HPD Launches Innovative Housing Initiative

By Michael V. Cusenza

The City Department of Housing Preservation and Development recently announced a brand-new program aiming to build affordable and mixed-income homes across the five boroughs: the Mixed Income Market Initiative.

The program was created to tackle the decades-long housing and homelessness crisis at a time when State and federal resources are increasingly scarce. Understanding the urgency of the crisis, Adams said the City is pioneering new ways to build new homes for working families, older adults, children, and all New Yorkers who struggle because there are simply too few homes and nearly no affordable apartments available. Using “innovative financing solutions” and City capital, MIMI aims to support the construction of new homes across the city.

MIMI facilitates new construction of mixed-income, multi-family rental projects in areas without many low-cost housing options. More specifically, the new initiative provides city subsidies to projects that include homes for a wide range of household incomes – from extremely-low income and homeless set-aside units, to moderate-income and even market rate units.

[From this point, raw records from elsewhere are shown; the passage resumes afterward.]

(* ===== verification/ForkSteps.v ===== *)
(** * fork, step by step

    [fork] takes [ptable.lock] to find a free slot and again to make the child runnable; in between
    it works on the slot without a lock, while other CPUs run.  [fork_step] does one statement of it
    (one call into the rest of the kernel at most), [fork_is_steps] says that [fork] is these steps
    one after the other, and [owned] which slots belong to which of the forks under way. *)
From S2P Require Import Prelude Mmu Lock Proc.
#[local] Open Scope Z_scope.

(** Where a process stands in [fork]; [np] is the slot it has taken. *)
Inductive fpc :=
| FSlot | FStack (np : nat) | FMem (np : nat) | FUndo (np : nat) | FFields (np : nat)
| FFile (np i : nat) | FDir (np : nat) | FName (np : nat) | FRun (np : nat) (r : Z) | FDone (r : Z).

#[export] Instance fpc_eq_dec : EqDecision fpc.
Proof. solve_decision. Defined.

(** The slot, and the parent it has while the next statement is this one. *)
Definition fslot (pc : fpc) : option nat :=
  match pc with
  | FSlot | FDone _ => None
  | FStack np | FMem np | FUndo np | FFields np | FFile np _ | FDir np | FName np | FRun np _ => Some np
  end.
Definition fparent (cp : nat) (pc : fpc) : option nat :=
  match pc with FFile _ _ | FDir _ | FName _ | FRun _ _ => Some cp | _ => None end.

Section steps.
Context {W : Type} `{Kernel W}.
Context (trapret forkret_addr : Z).
Implicit Types (s : ptable W) (i j c cp np : nat).

Definition fork_step (cp : nat) (pc : fpc) : M (ptable W) fpc :=
  match pc with
  | FSlot => o ← alloc_slot ; mret (match o with Some np => FStack np | None => FDone (-1) end)
  | FStack np => b ← alloc_stack trapret forkret_addr np ; mret (if b : bool then FMem np else FDone (-1))
  | FMem np => b ← fork_mem cp np ; mret (if b : bool then FFields np else FUndo np)
  | FUndo np => fork_undo np ;; mret (FDone (-1))
  | FFields np => fork_fields cp np ;; mret (FFile np 0)
  | FFile np i =>
      if (i <? NOFILE)%nat then dup_file i cp np ;; mret (FFile np (S i)) else mret (FDir np)
  | FDir np => fork_dir cp np ;; mret (FName np)
  | FName np => r ← fork_name cp np ; mret (FRun np r)
  | FRun np r => on_proc np (set_state RUNNABLE) ;; mret (FDone r)
  | FDone r => mret (FDone r)
  end.

Definition frel (cp : nat) (x y : fpc * ptable W) : Prop := fork_step cp x.1 x.2 = Ok y.1 y.2.

Lemma frel_step {A} cp pc (m : M (ptable W) A) (k : A -> fpc) s a s' :
  fork_step cp pc s = (x ← m ; mret (k x)) s -> m s = Ok a s' -> reach (frel cp) (pc, s) (k a, s').
Proof.
  intros E Hm. eapply reach_step; [apply reach_refl |]. unfold frel. simpl. rewrite E.
  by erewrite bind_ok by exact Hm.
Qed.

Lemma dup_files_steps cp np n i s u s' :
  (i + n = NOFILE)%nat -> dup_files n i cp np s = Ok u s' ->
  reach (frel cp) (FFile np i, s) (FDir np, s').
Proof.
  revert i s. induction n as [|n IH]; intros i s Hi Hd.
  - injection Hd as _ <-. eapply reach_step; [apply reach_refl |]. unfold frel. simpl.
    destruct (Nat.ltb_spec i NOFILE); [lia | done].
  - simpl in Hd. apply bind_inv in Hd as (a & s1 & E & Hd).
    eapply reach_trans; [| apply (IH (S i) s1); [lia | exact Hd]].
    eapply (frel_step cp _ _ (fun _ => FFile np (S i)) _ a); [| exact E]. simpl.
    destruct (Nat.ltb_spec i NOFILE); [done | lia].
Qed.

(** [fork] is its steps, one after the other. *)
Lemma fork_is_steps c cp s r s' :
  cur s c = Some cp -> fork trapret forkret_addr c s = Ok r s' ->
  reach (frel cp) (FSlot, s) (FDone r, s').
Proof.
  intros Hc Hk. unfold fork in Hk. erewrite bind_ok in Hk by reflexivity. rewrite Hc in Hk.
  apply bind_inv in Hk as (o & s2 & E & Hk). unfold allocproc in E.
  apply bind_inv in E as (o1 & s1 & E1 & E). pose proof (frel_step cp FSlot alloc_slot _ s _ _ eq_refl E1) as R1.
  destruct o1 as [np|]; [| injection E as <- <-; by injection Hk as <- <-].
  apply bind_inv in E as (b & s2' & E2 & E). injection E as <- <-.
  pose proof (reach_trans _ _ _ _ R1 (frel_step cp (FStack np) _ _ s1 _ _ eq_refl E2)) as R2. clear R1.
  destruct b; [| by injection Hk as <- <-].
  apply bind_inv in Hk as (b & s3 & E3 & Hk).
  pose proof (reach_trans _ _ _ _ R2 (frel_step cp (FMem np) _ _ s2' _ _ eq_refl E3)) as R3. clear R2.
  destruct b; simpl in Hk; apply bind_inv in Hk as (u & s4 & E4 & Hk).
  2: { injection Hk as <- <-.
       exact (reach_trans _ _ _ _ R3 (frel_step cp (FUndo np) _ _ s3 _ _ eq_refl E4)). }
  pose proof (reach_trans _ _ _ _ R3 (frel_step cp (FFields np) _ _ s3 _ _ eq_refl E4)) as R4. clear R3.
  apply bind_inv in Hk as (u' & s5 & E5 & Hk).
  pose proof (reach_trans _ _ _ _ R4 (dup_files_steps cp np NOFILE 0 s4 _ _ eq_refl E5)) as R5. clear R4.
  apply bind_inv in Hk as (u6 & s6 & E6 & Hk).
  pose proof (reach_trans _ _ _ _ R5 (frel_step cp (FDir np) _ _ s5 _ _ eq_refl E6)) as R6. clear R5.
  apply bind_inv in Hk as (pd & s7 & E7 & Hk).
  pose proof (reach_trans _ _ _ _ R6 (frel_step cp (FName np) _ _ s6 _ _ eq_refl E7)) as R7. clear R6.
  apply bind_inv in Hk as (u8 & s8 & E8 & Hk). injection Hk as <- <-.
  exact (reach_trans _ _ _ _ R7 (frel_step cp (FRun np pd) _ (fun _ => FDone pd) s7 _ _ eq_refl E8)).
Qed.

(** ** Whose slots are whose *)

(** [F] gives the processes in the middle of [fork], by slot.  Such a process runs or could run, and
    it alone works on the slot it has taken; every slot being set up belongs to such a process. *)
Record owned (s : ptable W) (F : gmap nat fpc) : Prop := {
  ow_fork : forall cp pc, F !! cp = Some pc -> exists np, fslot pc = Some np /\
    (cp < NPROC)%nat /\ (state (procs s cp) = RUNNING \/ state (procs s cp) = RUNNABLE) /\
    (np < NPROC)%nat /\ state (procs s np) = EMBRYO /\ parent (procs s np) = fparent cp pc;
  ow_one : forall cp cp' pc pc', F !! cp = Some pc -> F !! cp' = Some pc' -> fslot pc = fslot pc' -> cp = cp';
  ow_all : forall np, (np < NPROC)%nat -> state (procs s np) = EMBRYO ->
    exists cp pc, F !! cp = Some pc /\ fslot pc = Some np
}.

(** Anything that leaves these slots alone keeps [owned]. *)
Lemma owned_frame s s' F :
  owned s F ->
  (forall k, (k < NPROC)%nat -> state (procs s' k) = EMBRYO <-> state (procs s k) = EMBRYO) ->
  (forall k, (k < NPROC)%nat -> state (procs s k) = EMBRYO -> parent (procs s' k) = parent (procs s k)) ->
  (forall k pc, F !! k = Some pc -> state (procs s k) = RUNNING \/ state (procs s k) = RUNNABLE ->
     state (procs s' k) = RUNNING \/ state (procs s' k) = RUNNABLE) ->
  owned s' F.
Proof.
  intros [O1 O2 O3] He Hp Hr. split; [| done |].
  - intros cp pc Hf. destruct (O1 cp pc Hf) as (np & H1 & H2 & H3 & H4 & H5 & H6). exists np.
    rewrite (He np H4), (Hp np H4 H5). split_and!; eauto.
  - intros np Hn. rewrite (He np Hn). auto.
Qed.

Lemma owned_slot s s' F i q :
  owned s F -> procs s' = fupd (procs s) i q ->
  (state q = EMBRYO <-> state (procs s i) = EMBRYO) -> parent q = parent (procs s i) \/ state q <> EMBRYO ->
  (forall pc, F !! i = Some pc -> state q = RUNNING \/ state q = RUNNABLE) ->
  owned s' F.
Proof.
  intros HO E He Hp Hr. apply (owned_frame s); [done | ..]; rewrite E; intros k; unfold fupd;
    case_decide; subst; try done; eauto. intros _ Hk. destruct Hp as [Hp | Hp]; [done |]. by apply He in Hk.
Qed.

Lemma owned_woken s s' F :
  owned s F -> (forall i, parent (procs s' i) = parent (procs s i)) ->
  (forall i, exists ch, woken ch (procs s i) (procs s' i)) -> owned s' F.
Proof.
  intros HO Hp Hw. apply (owned_frame s); [done | | by intros |]; intros k;
    destruct (Hw k) as (ch & _ & _ & _ & [E | (E & _ & E')]).
  - by rewrite E.
  - by rewrite E, E'.
  - by rewrite E.
  - intros. rewrite E'. by right.
Qed.

(** A slot being set up has no parent, or one that is in the middle of [fork]. *)
Lemma owned_parent s F k j :
  owned s F -> (k < NPROC)%nat -> state (procs s k) = EMBRYO -> parent (procs s k) = Some j -> F !! j <> None.
Proof.
  intros HO Hk Hs Hp. destruct (ow_all s F HO k Hk Hs) as (cp & pc & H1 & H2).
  destruct (ow_fork s F HO cp pc H1) as (np & H3 & _ & _ & _ & _ & H4). assert (np = k) as -> by congruence.
  rewrite Hp in H4. destruct pc; simpl in H4; congruence.
Qed.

By including market rate units, this new financing model leverages market rate rental units to help finance affordable housing development while increasing housing choice and household mobility in parts of the city where there are fewer low-cost homes available, HPD noted. Additionally, the program aims to more efficiently use cite resources by leveraging higher revenue from market rate units, thus expanding the city’s affordable housing tools while preserving Federal Low Income Housing Tax Credits and other scarce resources for use on other affordable housing projects.

The administration said that the MIMI program aims to use public resources more effectively by combining city subsidy and Article XI property tax exemptions with private financing sources and revenue from market rate units. This mix of financing sources does not rely on other sources of public funding, like the city’s short supply of Federal Low Income Housing Tax Credits. Using city subsidy alongside private financing in mixed-income projects with market rate units enables the city to build affordable housing faster while using LIHTC more strategically to achieve the city’s affordable and fair housing goals.

Adams said housing developers may apply to participate in the initiative through a Request for Expression of Interest on the HPD website. Projects selected to move forward must be 70 percent affordable and 30 percent market rate.

Proposals may include a wide range of housing options, including homeless-set aside units, supportive housing units, and a mix of income-restricted units at rents between 0 percent to 120 percent of the area median income, in addition to the market rate units. One in four of the rent-restricted units must be for extremely low- or very low-income households, inclusive of a 15 percent set-aside for formerly homeless New Yorkers, and applicants may propose deeper affordability

Preference will be given to proposals with the deepest affordability levels that also efficiently use public resources. The program assumes funding sources for selected projects including discretionary property tax exemptions approved by the City Council in addition to city capital. Using these sources, amongst others, HPD is aiming to maximize affordability and the efficient use of resources, none of which will be used to subsidize the market rate units.

Councilman Bob Holden (D-Maspeth) is not a fan of the plan.

“This ‘affordable’ housing program is simply a major giveaway to developers at the cost of our neighborhoods. It won’t be affordable and will only lead to more empty skyscrapers like those along our waterfronts,” Holden said. “The City should be focused on fixing our infrastructure.”